During the construction of the M50 motorway, Carrickmines gained national notoriety when anti-roads protesters calling themselves the Carrickminders set up camp in the area and delayed the completion of the M50 for two years with legal challenges being taken by Vincent Salafia. The objectors claimed that the underground remains of Carrickmines Castle, an Anglo-Norman fort built in the 12th century on the edge of the Pale, was of national importance. Today, much of the uncovered remains are preserved in tunnels and other structures scattered around the interchange. Dún Laoghaire–Rathdown County Council claimed the action greatly increased the cost of the project, which was eventually completed in August 2005.

===Development===
Junction 15 of the M50 lies at the centre of Carrickmines. The retail park and developments on Glenamuck Road have converted the previously semi-rural area into a mix of suburban complexes, with shops, offices, apartment blocks and housing estates, and a patchwork of remaining farmland. The retail park, The Park Carrickmines, contains a mixture of retail and office space. It was sold for €100m in 2006, and reportedly garnered the highest retail park rents in Ireland in 2014. In 2015 it was reported as the best performing Irish retail park by The Sunday Times.

===2015 fire===

On 10 October 2015, a large fire swept through a halting site on Glenamuck Road.

==Transport==
Carrickmines railway station originally lay on the Dublin and South Eastern Railway's Harcourt Street line to Bray. It opened on 10 July 1854 and later served the nearby tennis and croquet club until its closure on 1 January 1959 when CIÉ mothballed the Harcourt Street line. The station building became a private residence and was extended over the former trackbed. This extension was removed in 2009 to make way for the Luas extension to Cherrywood.
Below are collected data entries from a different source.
(** What is left of a text after its leading whitespace starts with [c]. *)
Lemma lstrip_starts c s :
  Re.is_space c = false ->
  (PyStr.startswith (String c EmptyString) (lstrip s) = true <->
   exists ws rest, blank ws /\ s = ws +:+ String c rest).
Proof.
  intros Hc. unfold PyStr.startswith. induction s as [|a s IH]; simpl.
  - split; [discriminate |]. intros (ws & rest & _ & H).
    destruct ws; rewrite ?append_empty_l, ?append_cons in H; discriminate.
  - destruct (Re.is_space a) eqn:Ha.
    + rewrite IH. split.
      * intros (ws & rest & Hws & ->). exists (String a ws), rest.
        split; [| now rewrite append_cons]. unfold blank. simpl. now constructor.
      * intros (ws & rest & Hws & H). destruct ws as [|b ws].
        -- rewrite append_empty_l in H. injection H as -> _. congruence.
        -- rewrite append_cons in H. injection H as -> ->. exists ws, rest.
           split; [| reflexivity]. unfold blank in Hws. simpl in Hws.
           now apply Forall_cons in Hws as [_ ?].
    + simpl. destruct (Ascii.ascii_dec c a) as [<- | Hne].
      * split; [intros _ | intros _; now destruct s].
        exists EmptyString, s. split; [constructor | reflexivity].
      * split; [discriminate |]. intros (ws & rest & Hws & H). destruct ws as [|b ws].
        -- rewrite append_empty_l in H. injection H as -> _. congruence.
        -- rewrite append_cons in H. injection H as -> _.
           unfold blank in Hws. simpl in Hws. apply Forall_cons in Hws as [? _]. congruence.
Qed.

Lemma prefix_app sub s : String.prefix sub s = true <-> exists t, s = sub +:+ t.
Proof.
  revert s. induction sub as [|c sub IH]; intros s.
  - split; [intros _; exists s; reflexivity | intros _; now destruct s].
  - destruct s as [|a s]; simpl.
    + split; [discriminate | intros [t H]; rewrite append_cons in H; discriminate].
    + destruct (Ascii.ascii_dec c a) as [-> | Hne].
      * rewrite IH. split; intros [t H]; exists t.
        -- now rewrite append_cons, H.
        -- rewrite append_cons in H. now injection H.
      * split; [discriminate | intros [t H]; rewrite append_cons in H; congruence].
Qed.

Lemma drop_app_length_string a b : PyStr.drop (String.length a) (a +:+ b) = b.
Proof. induction a as [|c a IH]; [now destruct b | exact IH]. Qed.

(** Where [rfind] finds it, the text goes on with [sub]. *)
Lemma rfind_Some sub s i :
  rfind sub s = Some i ->
  exists pre tail, s = pre +:+ sub +:+ tail /\ PyStr.drop i s = sub +:+ tail.
Proof.
  revert i. induction s as [|a s IH]; intros i; cbn [rfind].
  - destruct (String.prefix sub EmptyString) eqn:E; [| discriminate].
    intros H. injection H as <-. apply prefix_app in E as [t E].
    exists EmptyString, t. now rewrite append_empty_l.
  - destruct (rfind sub s) as [j|].
    + intros H. injection H as <-. destruct (IH j eq_refl) as (pre & tail & -> & Hd).
      exists (String a pre), tail. now rewrite append_cons.
    + destruct (String.prefix sub (String a s)) eqn:E; [| discriminate].
      intros H. injection H as <-. apply prefix_app in E as [t E].
      exists EmptyString, t. now rewrite append_empty_l.
Qed.

(** [rfind] finds an occurrence, and none lies after the one it finds. *)
Lemma rfind_last sub pre tail :
  exists j, rfind sub (pre +:+ sub +:+ tail) = Some j /\ String.length pre <= j.
Proof.
  induction pre as [|a pre (j & IH & Hj)].
  - rewrite append_empty_l.
    assert (String.prefix sub (sub +:+ tail) = true) as Hp by (apply prefix_app; eauto).
    destruct (sub +:+ tail) as [|a s] eqn:E; cbn [rfind].
    + rewrite Hp. exists 0. auto.
    + destruct (rfind sub s) as [i|]; [exists (S i); split; [reflexivity | simpl; lia] |].
      rewrite Hp. exists 0. auto.
  - rewrite append_cons. cbn [rfind String.length]. rewrite IH. exists (S j).
    split; [reflexivity | lia].
Qed.

Lemma blank_drop n s : blank s -> blank (PyStr.drop n s).
Proof.
  revert s. induction n as [|n IH]; intros [|c s] H; simpl; try assumption.
  apply IH. unfold blank in H. simpl in H. now apply Forall_cons in H as [_ ?].
Qed.

Lemma drop_app_ge n a b :
  String.length a <= n -> PyStr.drop n (a +:+ b) = PyStr.drop (n - String.length a) b.
Proof.
  revert n. induction a as [|c a IH]; intros n H.
  - rewrite append_empty_l. simpl. now rewrite Nat.sub_0_r.
  - destruct n as [|n]; simpl in H; [lia |]. rewrite append_cons. simpl. apply IH. lia.
Qed.

End KeyBindingsFacts.

(** X14. The condition of [buffer_should_be_handled], under which the enter
    key submits the buffer, holds exactly in three cases: the text is blank;
    or its first character that is not whitespace is a percent sign; or the
    text holds the line separator at some offset from which on it is blank,
    separator included: the last line is blank.  So a statement with a
    payload is submitted by an empty line. *)
Theorem buffer_should_be_handled_iff :
  forall linesep text,
    KeyBindings.buffer_should_be_handled linesep text = true <->
    blank text \/
    (exists ws rest, blank ws /\ text = ws +:+ String "%" rest) \/
    (exists pre tail,
       text = pre +:+ linesep +:+ tail /\ blank (linesep +:+ tail)).
Proof.
  intros linesep text. unfold KeyBindings.buffer_should_be_handled.
  pose proof (KeyBindingsFacts.strip_test text) as Hblank.
  pose proof (KeyBindingsFacts.lstrip_starts "%" text eq_refl) as Hpercent.
  unfold KeyBindings.SPECIAL_LEADING_CHAR.
  destruct (String.eqb (KeyBindings.strip text) EmptyString); [tauto |].
  destruct (PyStr.startswith "%" (KeyBindings.lstrip text)); [tauto |].
  assert (~ blank text) as Hnb by (intros H; apply Hblank in H; discriminate).
  assert (~ exists ws rest, blank ws /\ text = ws +:+ String "%" rest) as Hnp
    by (intros H; apply Hpercent in H; discriminate).
  destruct (KeyBindings.rfind linesep text) as [i|] eqn:Ef.
  - rewrite KeyBindingsFacts.strip_test.
    apply KeyBindingsFacts.rfind_Some in Ef as Hocc. destruct Hocc as (pre & tail & Ht & Hd).
    split.
    + intros H. right; right. rewrite Hd in H.
      exists (PyStr.take i text), tail. split; [| exact H].
      rewrite <- Hd. clear. revert text. induction i as [|i IH]; intros [|c s]; simpl;
        rewrite ?append_empty_l, ?append_cons; try reflexivity. f_equal. apply IH.
    + intros [H | [H | (pre' & tail' & Ht' & Hb)]]; [contradiction | contradiction |].
      destruct (KeyBindingsFacts.rfind_last linesep pre' tail') as (j & Hj & Hle).
      rewrite <- Ht', Ef in Hj. injection Hj as <-.
      rewrite Ht', KeyBindingsFacts.drop_app_ge by exact Hle.
      now apply KeyBindingsFacts.blank_drop.
  - split; [discriminate |].
    intros [H | [H | (pre' & tail' & Ht' & Hb)]]; [contradiction | contradiction |].
    destruct (KeyBindingsFacts.rfind_last linesep pre' tail') as (j & Hj & _).
    rewrite <- Ht' in Hj. congruence.
Qed.

(** ** The extra options of the configuration *)

Module ConfigFacts.
Import Config SpecLoader SpecLoaderFacts.

Lemma dict_set_same {V} (d : list (string * V)) k v :
  dict_get d k = Some v -> dict_set d k v = d.
Proof.
  induction d as [|[k0 v0] d IH]; simpl; [discriminate |].
  destruct (String.eqb k0 k); [intros H; now injection H as -> | intros H; now rewrite IH].
Qed.

Lemma dict_get_set_same {V} (d : list (string * V)) k v : dict_get (dict_set d k v) k = Some v.
Proof. now rewrite dict_get_set, String.eqb_refl. Qed.
(** * schedule: a shallow embedding of [schedule/__init__.py]

    The module keeps a registry of periodic jobs ([Scheduler]) whose entries
    ([Job]) are configured through chained calls and recompute their next due
    instant in [Job._schedule_next_run].

    Conventions of the embedding.
    - Python objects live in a store: a [Job] is addressed by a location and
      [Scheduler.jobs] is a list of locations, so that the list built by
      [sorted] in [run_pending] aliases the registered jobs.
    - Everything the code reads from its environment is an oracle of the
      world: the successive readings of [datetime.datetime.now()], the
      successive draws of the [random] module, and the outcome of the
      successive work-unit invocations (normal return or a raised error).
      Work units do not touch the scheduler's own objects.
    - A computation returns a value or raises; the store keeps the
      assignments made before the raise, as in Python.
    - Truth values follow Python 3: [datetime] and [time] objects are always
      true, [None], [()], [[]] and the empty set are false.
    - A [str] is the sequence of its code points. The embedding covers the
      strings whose code points are all below 256, one [ascii] per code
      point; among these code points the decimal digits are [0] to [9], the
      upper-case letters are 65 to 90, 192 to 214 and 216 to 222, and the
      white space above 127 is 133 and 160.
    - A [float] is a binary64 number, as in the Standard Library's
      [SpecFloat].
    - Where the versions of CPython differ the embedding follows 3.6 to 3.10
      on Linux: [int()] accepts single underscores between digits,
      [random.sample] accepts a set, [time.sleep] keeps its delay in 64-bit
      nanoseconds.
    - Logging is not modelled. *)

From Stdlib Require Floats.SpecFloat.
From Stdlib Require Import ZArith Lia Ascii String.
From stdpp Require Import base option list sorting gmap strings.

Local Open Scope Z_scope.

(** ** Exceptions and results *)

Inductive exn : Type :=
  | AssertionError
  | TypeError
  | ValueError
  | OverflowError
  | Raised (what : string)   (* an error raised by a work unit *)
  | DanglingRef.             (* model only: an address outside the store *)

Inductive result (A : Type) : Type :=
  | Ok (a : A)
  | Err (e : exn).
Arguments Ok {A} a.
Arguments Err {A} e.

Definition is_Err {A} (r : result A) : Prop :=
  match r with Ok _ => False | Err _ => True end.

Definition rbind {A B} (r : result A) (k : A -> result B) : result B :=
  match r with Ok a => k a | Err e => Err e end.

(** ** [datetime.time], [datetime.datetime], [datetime.timedelta]

    A [datetime] keeps its date as the proleptic Gregorian ordinal
    ([toordinal()], day 1 is 0001-01-01); year, month and day are only needed
    to read dates, through [ymd2ord]. *)

Record time : Type := Time {
  hour : Z; minute : Z; second : Z; microsecond : Z }.
(** * store_api: the product usecases, their session and the HTTP controllers

    A shallow embedding of [store/models/product.py],
    [store/usecases/product.py] and [store/controllers/product.py].

    The three Python modules talk to a relational table through an
    SQLAlchemy session, read the wall clock with [datetime.utcnow] and
    draw identifiers with [uuid.uuid4].  Here the table is a list of
    rows, the session is a list of attached objects addressed by
    handle, and the clock and the random source are two oracles of the
    world that are consumed one reading at a time. *)

From Stdlib Require Import ZArith NArith List String Ascii Bool Lia.
Import ListNotations.
Local Open Scope string_scope.

(** ** Text: case folding, LIKE patterns, substrings *)

(** SQL [lower] on the ASCII range. *)
Definition lower_ascii (c : ascii) : ascii :=
  let n := nat_of_ascii c in
  if (65 <=? n)%nat && (n <=? 90)%nat then ascii_of_nat (n + 32) else c.

Fixpoint lower (s : string) : string :=
  match s with
  | EmptyString => EmptyString
  | String c s' => String (lower_ascii c) (lower s')
  end.

(** The wildcard [%]: some suffix of [s] is matched by the rest of the
    pattern. *)
Fixpoint like_from (rest : string -> bool) (s : string) : bool :=
  rest s ||
  match s with
  | EmptyString => false
  | String _ s' => like_from rest s'
  end.
(** mfree_page writes no entry of the page directory. *)
Lemma mfree_page_loop_high user n : forall v st u st',
  0 <= v -> v + (Z.of_nat n + 1) * PG_SIZE <= 0xffc00000 ->
  mfree_page_loop user v n st = Ret u st' ->
  forall x, 0xfffff000 <= x -> ptmem st' x = ptmem st x.
Proof.
  induction n as [|n IH]; intros v st u st' Hv Htop H x Hx.
  - injection H as _ <-. reflexivity.
  - cbn [mfree_page_loop] in H. cbv zeta in H. unfold PG_SIZE in *.
    rewrite (wrap32_small (v + 4096)) in H by lia.
    apply bind_Ret in H as (s0 & s & Hget & H). apply get_Ret in Hget as [-> ->].
    apply bind_Ret in H as (u1 & s & Hassert & H). apply ASSERT_Ret in Hassert as [_ ->].
    apply bind_Ret in H as (u2 & s1 & Hpf & H).
    apply bind_Ret in H as (u3 & s2 & Hrm & H).
    rewrite (IH (v + 4096) s2 u st' ltac:(lia) ltac:(lia) H x Hx).
    pose proof (pte_ptr_range (v + 4096) ltac:(lia)) as Hp.
    unfold pfree, page_table_pte_remove, store_pt, bind, get, modify in Hpf, Hrm.
    destruct (_ <=? _) in Hpf; injection Hpf as _ <-; injection Hrm as _ <-; cbn;
      (destruct (x =? pte_ptr (v + 4096)) eqn:E; [apply Z.eqb_eq in E; lia | reflexivity]).
Qed.

Lemma mfree_page_high pf a n st u st' :
  PG_SIZE <= a -> a + n * PG_SIZE <= 0xffc00000 ->
  mfree_page pf a n st = Ret u st' ->
  forall x, 0xfffff000 <= x -> ptmem st' x = ptmem st x.
Proof.
  intros Ha Htop H x Hx. unfold mfree_page in H.
  apply bind_Ret in H as (u1 & s & Hassert & H). apply ASSERT_Ret in Hassert as [Hc ->].
  apply andb_true_iff in Hc as [Hcnt _]. apply Z.leb_le in Hcnt.
  apply bind_Ret in H as (s0 & s & Hget & H). apply get_Ret in Hget as [-> ->].
  apply bind_Ret in H as (u2 & s & Hassert & H). apply ASSERT_Ret in Hassert as [_ ->].
  assert (forall user,
            (mfree_page_loop user (wrap32 (a - PG_SIZE)) (Z.to_nat n) ;;; vaddr_remove pf a n) st
            = Ret u st' -> ptmem st' x = ptmem st x) as Hb.
  { intros user Hl. apply bind_Ret in Hl as (u3 & s1 & Hloop & Hrm).
    unfold PG_SIZE in *. rewrite wrap32_small in Hloop by lia.
    rewrite <- (mfree_page_loop_high user (Z.to_nat n) (a - 4096) st u3 s1 ltac:(lia)
               ltac:(unfold PG_SIZE; lia) Hloop x Hx).
    unfold vaddr_remove, bind, get, modify in Hrm.
    destruct pf; injection Hrm as _ <-; reflexivity. }
  destruct (_ <=? _); eapply Hb; exact H.
Qed.

(** mfree_page, as the invariant sees it: on a run of pages that are
    reserved and mapped it returns; the pages are no longer reserved;
    nothing else moved. *)
Lemma mfree_page_heap pf a n st :
  pools_ok st -> vaddr_ok pf st -> PG_SIZE <= vaddr_start (get_vaddr pf st) ->
  1 <= n ->
  (forall x, in_run a n x -> reserved pf st x /\ mapped pf st x) ->
  exists st',
    mfree_page pf a n st = Ret tt st'
    /\ pools_ok st' /\ vaddr_ok pf st'
    /\ vaddr_start (get_vaddr pf st') = vaddr_start (get_vaddr pf st)
    /\ arenas st' = arenas st
    /\ get_descs (descs_of pf) st' = get_descs (descs_of pf) st
    /\ (forall x, reserved pf st' x <-> reserved pf st x /\ ~ in_run a n x)
    /\ (forall x, mapped pf st' x <-> mapped pf st x).
Proof.
  intros Hpools Hvaddr Hlo Hn Hrun.
  assert (Hv := Hvaddr). destruct Hv as [V1 V2 V3 V4].
  destruct (Hrun a) as [(idx & Ea & Hidx) _]; [exists 0; split; lia|].
  assert (forall k : nat, (k < Z.to_nat n)%nat ->
            vbits pf st !! (idx + k)%nat = Some true
            /\ mapped pf st (a + Z.of_nat k * PG_SIZE)) as Hpages.
  { intros k Hk.
    destruct (Hrun (a + Z.of_nat k * PG_SIZE)) as [Hr Hm];
      [exists (Z.of_nat k); split; [lia | reflexivity]|].
    split; [|exact Hm].
    apply (reserved_index pf st (a + Z.of_nat k * PG_SIZE)); [|exact Hr].
    rewrite Ea. unfold PG_SIZE. lia. }
  destruct (choose_list
              (fun k j => (j < length (pbits (pool_of pf) st))%nat
                 /\ frame_of (ptmem st (pte_ptr (a + Z.of_nat k * PG_SIZE)))
                    = phy_addr_start (get_pool (pool_of pf) st) + Z.of_nat j * PG_SIZE)
              (Z.to_nat n)) as (js & Hlen & Hjs).
  { intros k Hk. destruct (Hpages k Hk) as [_ (j & Hj & Hf)]. exists j. split; assumption. }
  assert (idx + Z.to_nat n <= length (vbits pf st))%nat as Hfit.
  { destruct (Hpages (Z.to_nat n - 1)%nat ltac:(lia)) as [Hb _].
    apply lookup_lt_Some in Hb. lia. }
  assert (PG_SIZE <= a /\ a + n * PG_SIZE <= 0xffc00000) as [Ha4 Htop]
    by (unfold PG_SIZE in *; lia).
  rewrite Ea in Hjs.
  destruct (mfree_page_spec pf idx js n st Hpools Hn Hlen ltac:(lia) V2
              ltac:(unfold PG_SIZE in *; lia) ltac:(unfold PG_SIZE in *; lia) Hjs)
    as (pt & Hfree & Hpt).
  rewrite <- Ea in Hfree.
  set (L := set_all (seq idx (Z.to_nat n)) false (vbits pf st)) in *.
  set (P := set_all js false (pbits (pool_of pf) st)) in *.
  set (st' := set_vbits pf L (set_pt pt (set_pbits (pool_of pf) P st))) in *.
  assert (vaddr_start (get_vaddr pf st') = vaddr_start (get_vaddr pf st)) as Evs
    by (destruct pf; reflexivity).
  assert (vbits pf st' = L) as Evb by (destruct pf; reflexivity).
  assert (pbits (pool_of pf) st' = P) as Epb by (destruct pf; reflexivity).
  assert (phy_addr_start (get_pool (pool_of pf) st')
          = phy_addr_start (get_pool (pool_of pf) st)) as Eps by (destruct pf; reflexivity).
  assert (ptmem st' = pt) as Ept by (destruct pf; reflexivity).
  assert (length L = length (vbits pf st)) as HL by apply set_all_length.
  assert (length P = length (pbits (pool_of pf) st)) as HP by apply set_all_length.
  pose proof (mfree_page_high pf a n st tt st' Ha4 Htop Hfree) as Hhigh.
  exists st'. split; [exact Hfree|].
  split.
  { apply pools_ok_set_vbits. apply pools_ok_set; [exact Hpools | exact HP]. }
  split.
  { split; rewrite ?Evs, ?Evb, ?HL; try assumption.
    intros i Hi. rewrite Hhigh; [apply V4; exact Hi|].
    apply pde_ptr_range. unfold PG_SIZE in *. lia. }
  split; [exact Evs|].
  split; [destruct pf; reflexivity|].
  split; [destruct pf; reflexivity|].
  split.
  - intros x. unfold reserved. rewrite Evs, Evb. split.
    + intros (i & -> & Hi).
      destruct (decide (i ∈ seq idx (Z.to_nat n))) as [Hin|Hnin].
      * exfalso. subst L. rewrite set_all_lookup_in in Hi; [discriminate | exact Hin|].
        apply list_elem_of_In, in_seq in Hin. lia.
      * subst L. rewrite set_all_lookup_notin in Hi by exact Hnin.
        split; [exists i; split; [reflexivity | exact Hi]|].
        intros (k & Hk & E). apply Hnin. apply list_elem_of_In, in_seq.
        unfold PG_SIZE in *. lia.
    + intros [(i & -> & Hi) Hnr]. exists i. split; [reflexivity|].
      subst L. rewrite set_all_lookup_notin; [exact Hi|].
      intros Hin. apply list_elem_of_In, in_seq in Hin. apply Hnr.
      exists (Z.of_nat i - Z.of_nat idx). split; [lia|]. unfold PG_SIZE in *. lia.
  - intros x. unfold mapped. rewrite Epb, Eps, Ept, HP.
    split; intros (j & Hj & Hf); exists j; (split; [exact Hj|]); rewrite <- Hf;
      [symmetry|]; apply Hpt.
Qed.
(** * wordify/mvp.py: the concurrent page-OCR pipeline

    A shallow embedding of [src/wordify/mvp.py].  The external engines
    (poppler, tesseract, PIL, the operating system) are oracles collected in
    an environment record; the file system, the standard output and the
    [PageProcessor.results] dictionary are explicit state threaded through a
    state-and-exception monad.  The worker pool is an interleaving of the
    atomic actions of [process_page], driven by an arbitrary schedule. *)

From Stdlib Require Import ZArith Ascii DecimalString DecimalZ.
From stdpp Require Import gmap strings list fin_maps.

Local Open Scope string_scope.
Local Open Scope Z_scope.

(** ** Python strings *)

Module PyStr.

(** [str(z)] for a Python [int]: decimal digits, a leading minus sign for
    negative numbers. *)
Definition str_int (z : Z) : string := NilEmpty.string_of_int (Z.to_int z).

(** [s.startswith(c)] for a one-character [c]. *)
Definition starts_with_char (c : ascii) (s : string) : bool :=
  match s with
  | String c' _ => bool_decide (c' = c)
  | EmptyString => false
  end.

(** [s.endswith(c)] for a one-character [c]. *)
Fixpoint ends_with_char (c : ascii) (s : string) : bool :=
  match s with
  | EmptyString => false
  | String c' EmptyString => bool_decide (c' = c)
  | String _ s' => ends_with_char c s'
  end.
(** * Django-ecommerce-api: the representation layer and the resource
      controllers of [api/serializers.py] and [api/views.py]

    The development embeds the serializers and viewsets of the API in Rocq.
    Python exceptions are the left summand of a result type, the persistent
    store is an explicit record of tables threaded through every operation,
    dictionaries of request data are finite maps, and querysets are the lists
    of rows they evaluate to.

    Part I holds the model, one module per Python class. Part II holds the
    lemmas and theorems. *)

From Stdlib Require Import ZArith List Bool Lia.
From stdpp Require Import base option list strings gmap fin_maps.

Import ListNotations.
Set Warnings "-register-all".
Local Open Scope string_scope.
Local Open Scope list_scope.
Local Open Scope Z_scope.

(* ===================================================================== *)
(** * Part I. The model                                                   *)
(* ===================================================================== *)

(** ** Python exceptions and results *)

(** The exceptions that the two source files raise or let escape. *)
Inductive exception : Type :=
| ValidationError (detail : string)      (* rest_framework.serializers *)
| NameError (name : string)              (* unbound global name *)
| AttributeError (detail : string)       (* attribute of None *)
| KeyError (key : string)                (* dict[key] on a missing key *)
| TypeError (detail : string)            (* unexpected keyword argument *)
| DoesNotExist (model : string)          (* Model.DoesNotExist *)
| MultipleObjectsReturned (model : string)
| IntegrityError
| Http404
| NotAuthenticated
| PermissionDenied.

(** A computation either raises or returns. *)
Definition result (A : Type) : Type := exception + A.

Definition ret {A} (a : A) : result A := inr a.
Definition raise {A} (e : exception) : result A := inl e.

Definition bind {A B} (c : result A) (k : A -> result B) : result B :=
  match c with
  | inl e => inl e
  | inr a => k a
  end.

Notation "'let*' x ':=' c 'in' k" := (bind c (fun x => k))
  (at level 10, x name, c at level 100, k at level 200).

Definition raises {A} (c : result A) (e : exception) : Prop := c = inl e.
Definition returns {A} (c : result A) (a : A) : Prop := c = inr a.

Definition is_ok {A} (c : result A) : bool :=
  match c with inr _ => true | inl _ => false end.

(** ** Wire values *)

(** JSON-like values of request bodies and response representations. *)
Inductive value : Type :=
| VNull
| VBool (b : bool)
| VInt (z : Z)
| VStr (s : string)
| VList (l : list value)
| VDict (d : list (string * value)).

(** A rendered dictionary keeps the order of the serializer's fields. *)
Definition dict_keys (d : list (string * value)) : list string := map fst d.

Definition is_bare_identifier (v : value) : bool :=
  match v with VInt _ => true | _ => false end.

(** ** Stored records *)

(** Modelled from the spec: [api/models.py] is not among the sources. Each
    record carries the columns that the serializers, the viewsets and the
    spec's data model name; foreign keys are stored as the primary key of
    the row they reference. *)
Record User : Type := mkUser {
  user_id : Z;
  email : string;
  password : string;
  is_active : bool;
  is_staff : bool;
  is_vendor : bool
}.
Carrickmines Luas stop opened on 16 July 2010 on the Green Line's extension from Sandyford down to Brides Glen in Cherrywood. It lies in the northeast of the settlement behind the former railway station and has a park and ride facility. It is also served by regular Go-Ahead L26 services which pass through Carrickmines on their route from Blackrock to Kilternan.

==Cultural references==
Carrickmines is mentioned in James Joyce's novel A Portrait of the Artist as a Young Man, in which it is described as an area dominated by fields. It also appears in the 1961 film Johnny Nobody.